Endometriosis of the round ligament
Presents with cyclical pain correlating with menstrual periods, not seen in the Canal of Nuck cysts.
Cyst of the Canal of Nuck
This cyst is distinguished by its location along the path of the embryonic Canal of Nuck and its lack of significant change in size during menstruation or the Valsalva manoeuvre. The absence of skin infection signs in the inguinal region supports this diagnosis. Ultrasound imaging is pivotal, showing a fluid-filled sac, which MRI can confirm to delineate its relationship with surrounding tissues. The cyst of the Canal of Nuck is a thin-walled structure with hypointense T1-signal and hyperintense T2-signal characteristics [5, 6].
Three types of hydroceles—encysted, communicating and bilocular—were classified by Counseller and Black in 1941 [2]. The most common type, the encysted, is presented by a confined round cyst that does not have communication with the peritoneal cavity—type I. followed by a ‘coma’-shaped cyst, whose ‘tail-like’ part extends into the peritoneum—type II. The last variation is type III—an ‘hourglass’ formation—when the deep inguinal ring constricts and separates the cyst into two parts—one that communicates with the peritoneal cavity and one that does not.
The gold standard of treatment of cysts of the Canal of Nuck is complete excision of the mass.
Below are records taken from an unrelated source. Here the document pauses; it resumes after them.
(* ===== verification/RunSchemas.v ===== *)
(** Requests that create a run: src/apps/api/app/run_schemas.py.  The records are what
    pydantic parses (types, literals and defaults); [valid_*] are the constraints of the
    fields and the validators, [*_dump] the renderings of [model_dump(mode="json")]. *)

From S2P Require Import Prelude PyVal Json PyUuid QueueProtocol Url Pagination PyEq.

(** [[A-Za-z0-9][A-Za-z0-9._-]{0,63}]. *)
Definition valid_id (id : pystr) : bool :=
  match id with
  | [] => false
  | c :: r => (is_alpha c || is_ascii_digit c) && (length r <=? 63)%nat
              && forallb (λ c, is_alpha c || is_ascii_digit c || bool_decide (c ∈ lit "._-")) r
  end.
Definition MAX_URL : nat := N.to_nat 8192.
(** [https://], with a host and without credentials. *)
Definition valid_url `{UrlTables} (url : pystr) : bool :=
  (9 <=? length url)%nat && (length url <=? MAX_URL)%nat && starts_with (lit "https://") url
  && match urlsplit url with
     | Some p => bool_decide (is_Some (hostname_of (sr_netloc p))) && negb (bool_decide (64%N ∈ sr_netloc p))
     | None => false
     end.
(** [len(json.dumps(v, allow_nan=False, separators=(",", ":")).encode()) <= 65_536]; [dumps]
    escapes what is not ASCII and raises for NaN, infinities and other objects. *)
Definition MAX_DOCUMENT : nat := N.to_nat 65536.
Definition small_json (v : pyval) : bool :=
  match print v with Some t => (length (flat_map ascii_escape t) <=? MAX_DOCUMENT)%nat | None => false end.

(** ** Web fetches *)

Inductive http_method := GET | HEAD.
Definition method_text (m : http_method) : string := match m with GET => "GET" | HEAD => "HEAD" end.
Record WebFetchRequest := MkWebFetch { wf_id : pystr; wf_method : http_method; wf_url : pystr }.
Definition web_fetch_dump (l : list WebFetchRequest) : list (pykey * pyval) :=
  [entry "schema_version" (text "rdc.web-fetch/v1");
   entry "requests" (PList ((λ r, PDict [entry "id" (PStr (wf_id r)); entry "method" (text (method_text (wf_method r)));
     entry "url" (PStr (wf_url r))]) <$> l))].
Definition valid_web_fetch `{UrlTables} (l : list WebFetchRequest) : bool :=
  (1 <=? length l)%nat && (length l <=? 32)%nat && forallb (λ r, valid_id (wf_id r) && valid_url (wf_url r)) l
  && bool_decide (NoDup (wf_id <$> l)) && small_json (PDict (web_fetch_dump l)).

(** ** Browser sessions *)

Inductive wait_until := DOMCONTENTLOADED | LOAD.
Definition wait_text (w : wait_until) : string := match w with DOMCONTENTLOADED => "domcontentloaded" | LOAD => "load" end.
Record BrowserSession := MkBrowser {
  bs_start_url : pystr; bs_wait_until : wait_until; bs_actions : list (pystr * bool) }.
Definition browser_dump (b : BrowserSession) : list (pykey * pyval) :=
  [entry "schema_version" (text "rdc.browser/v1"); entry "start_url" (PStr (bs_start_url b));
   entry "wait_until" (text (wait_text (bs_wait_until b)));
   entry "actions" (PList ((λ a, PDict [entry "id" (PStr a.1); entry "type" (text "snapshot");
     entry "include_html" (PBool a.2)]) <$> bs_actions b))].
Definition valid_browser `{UrlTables} (b : BrowserSession) : bool :=
  valid_url (bs_start_url b) && (1 <=? length (bs_actions b))%nat && (length (bs_actions b) <=? 16)%nat
  && forallb (λ a, valid_id a.1) (bs_actions b) && bool_decide (NoDup (bs_actions b).*1)
  && small_json (PDict (browser_dump b)).

(** ** Browser navigation *)

Inductive step_kind :=
| Goto (url : pystr) (wait : wait_until)
| WaitForSelector (selector : pystr) (visible : bool) (timeout_ms : Z)
| ExtractText (selector : pystr) (max_chars : Z)
| ExtractHtml (selector : pystr) (max_bytes : Z)
| Screenshot.
Record navigation_step := MkStep { st_id : pystr; st_kind : step_kind }.
Definition step_dump (s : navigation_step) : pyval :=
  PDict (entry "id" (PStr (st_id s)) ::
    match st_kind s with
    | Goto url wait => [entry "type" (text "goto"); entry "url" (PStr url); entry "wait_until" (text (wait_text wait))]
    | WaitForSelector sel visible ms =>
        [entry "type" (text "wait_for_selector"); entry "selector" (PStr sel);
         entry "state" (text (if visible then "visible" else "attached")); entry "timeout_ms" (PInt ms)]
    | ExtractText sel n => [entry "type" (text "extract_text"); entry "selector" (PStr sel); entry "max_chars" (PInt n)]
    | ExtractHtml sel n => [entry "type" (text "extract_html"); entry "selector" (PStr sel); entry "max_bytes" (PInt n)]
    | Screenshot => [entry "type" (text "screenshot"); entry "full_page" (PBool false)]
    end).
Definition navigation_dump (l : list navigation_step) : list (pykey * pyval) :=
  [entry "schema_version" (text "rdc.browser/v2"); entry "steps" (PList (step_dump <$> l))].
(** [_validate_browser_navigation_selector], and the length of a selector. *)
Definition valid_selector (s : pystr) : bool :=
  (1 <=? length s)%nat && (length s <=? 512)%nat && forallb (λ c, negb (bool_decide (c ∈ [0; 13; 10]%N))) s.
Definition valid_step `{UrlTables} (s : navigation_step) : bool :=
  valid_id (st_id s) &&
  match st_kind s with
  | Goto url _ => valid_url url
  | WaitForSelector sel _ ms => valid_selector sel && (100 <=? ms) && (ms <=? 15000)
  | ExtractText sel n => valid_selector sel && (1 <=? n) && (n <=? 131072)
  | ExtractHtml sel n => valid_selector sel && (1 <=? n) && (n <=? 4194304)
  | Screenshot => true
  end.
Definition valid_navigation `{UrlTables} (l : list navigation_step) : bool :=
  (1 <=? length l)%nat && (length l <=? 16)%nat && forallb valid_step l
  && match l with MkStep _ (Goto _ _) :: _ => true | _ => false end
  && bool_decide (NoDup (st_id <$> l)) && small_json (PDict (navigation_dump l)).

(** ** The request *)

Record CreateRunRequest := MkCreateRun {
  cr_build_id : uuid;
  cr_input : list (pykey * pyval);
  cr_web_fetch : option (list WebFetchRequest);
  cr_browser : option BrowserSession;
  cr_browser_navigation : option (list navigation_step);
  cr_request_queue : option uuid;
  cr_egress_policy : option uuid;
  cr_memory_mb : option Z;
  cr_cpu_millis : option Z;
  cr_timeout_seconds : option Z }.
Definition request_queue_dump (queue_id : uuid) : list (pykey * pyval) :=
  [entry "schema_version" (text "rdc.run-queue/v1"); entry "queue_id" (PStr (str_of_uuid queue_id))].

Definition opt_ok {A} (p : A → bool) (o : option A) : bool := match o with Some a => p a | None => true end.
Definition reserved_queue_keys : list string :=
  ["_rdc_queue"; "_rdc_queue_http"; "_rdc_queue_browser"; "_rdc_web_requests"; "_rdc_web_fetch_result"].
Definition surface {A} (o : option A) : nat := match o with Some _ => 1 | None => 0 end.
Definition external_surfaces (r : CreateRunRequest) : nat :=
  surface (cr_web_fetch r) + surface (cr_browser r) + surface (cr_browser_navigation r) + surface (cr_request_queue r).
Definition valid_create_run `{UrlTables} (r : CreateRunRequest) : bool :=
  opt_ok valid_web_fetch (cr_web_fetch r) && opt_ok valid_browser (cr_browser r)
  && opt_ok valid_navigation (cr_browser_navigation r)
  && opt_ok (λ n, (128 <=? n) && (n <=? 32768)) (cr_memory_mb r)
  && opt_ok (λ n, (100 <=? n) && (n <=? 16000)) (cr_cpu_millis r)
  && opt_ok (λ n, (1 <=? n) && (n <=? 86400)) (cr_timeout_seconds r)
  && small_json (PDict (cr_input r)) && (external_surfaces r <=? 1)%nat
  && (negb (bool_decide (is_Some (cr_egress_policy r))) || (external_surfaces r =? 1)%nat)
  && (negb (bool_decide (is_Some (cr_request_queue r)))
      || forallb (λ k, negb (has_key k (cr_input r))) reserved_queue_keys).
In the medical literature, most of these patients have been treated with open surgery, but several laparoscopic cases have been reported [7]. Choosing between open and laparoscopic techniques for the excision of a Canal of Nuck cyst significantly impacts surgical outcomes and postoperative management. Laparoscopic surgery, favoured for its minimally invasive nature, leads to smaller incisions, reduced postoperative discomfort and quicker recovery, thus facilitating an earlier return to daily activities. However, this approach demands specialised surgical skills and equipment, with potential risks including port site infections or accidental injury to nearby structures. Conversely, open surgery, despite its longer recovery period and higher risks of wound-related complications, allows for precise cyst removal through direct visualisation.
It is essential to state that the cyst of the Canal of Nuck is confirmed after pathological evaluation. Notably, the cyst of the Canal of Nuck in our presented case showed no recurrence, similar to findings reported in the broader literature [7, 8], highlighting the efficacy of the surgical approach used. This direct correlation underscores the relevance of our case study within the context of existing medical discussions and supports the continued examination of surgical outcomes for such rare conditions.
Conclusion
Once regarded as a rarity, the cyst of the Canal of Nuck is increasingly diagnosed, reflecting advancements in diagnostic imaging and the enhanced skills of medical practitioners. Precise diagnosis is crucial for effective surgical management. Complete removal of the cyst consistently results in favourable outcomes. This case exemplifies the importance of thorough diagnostic assessment and tailored surgical approaches in managing rare conditions, offering valuable insights into both procedural efficacy and patient care strategies.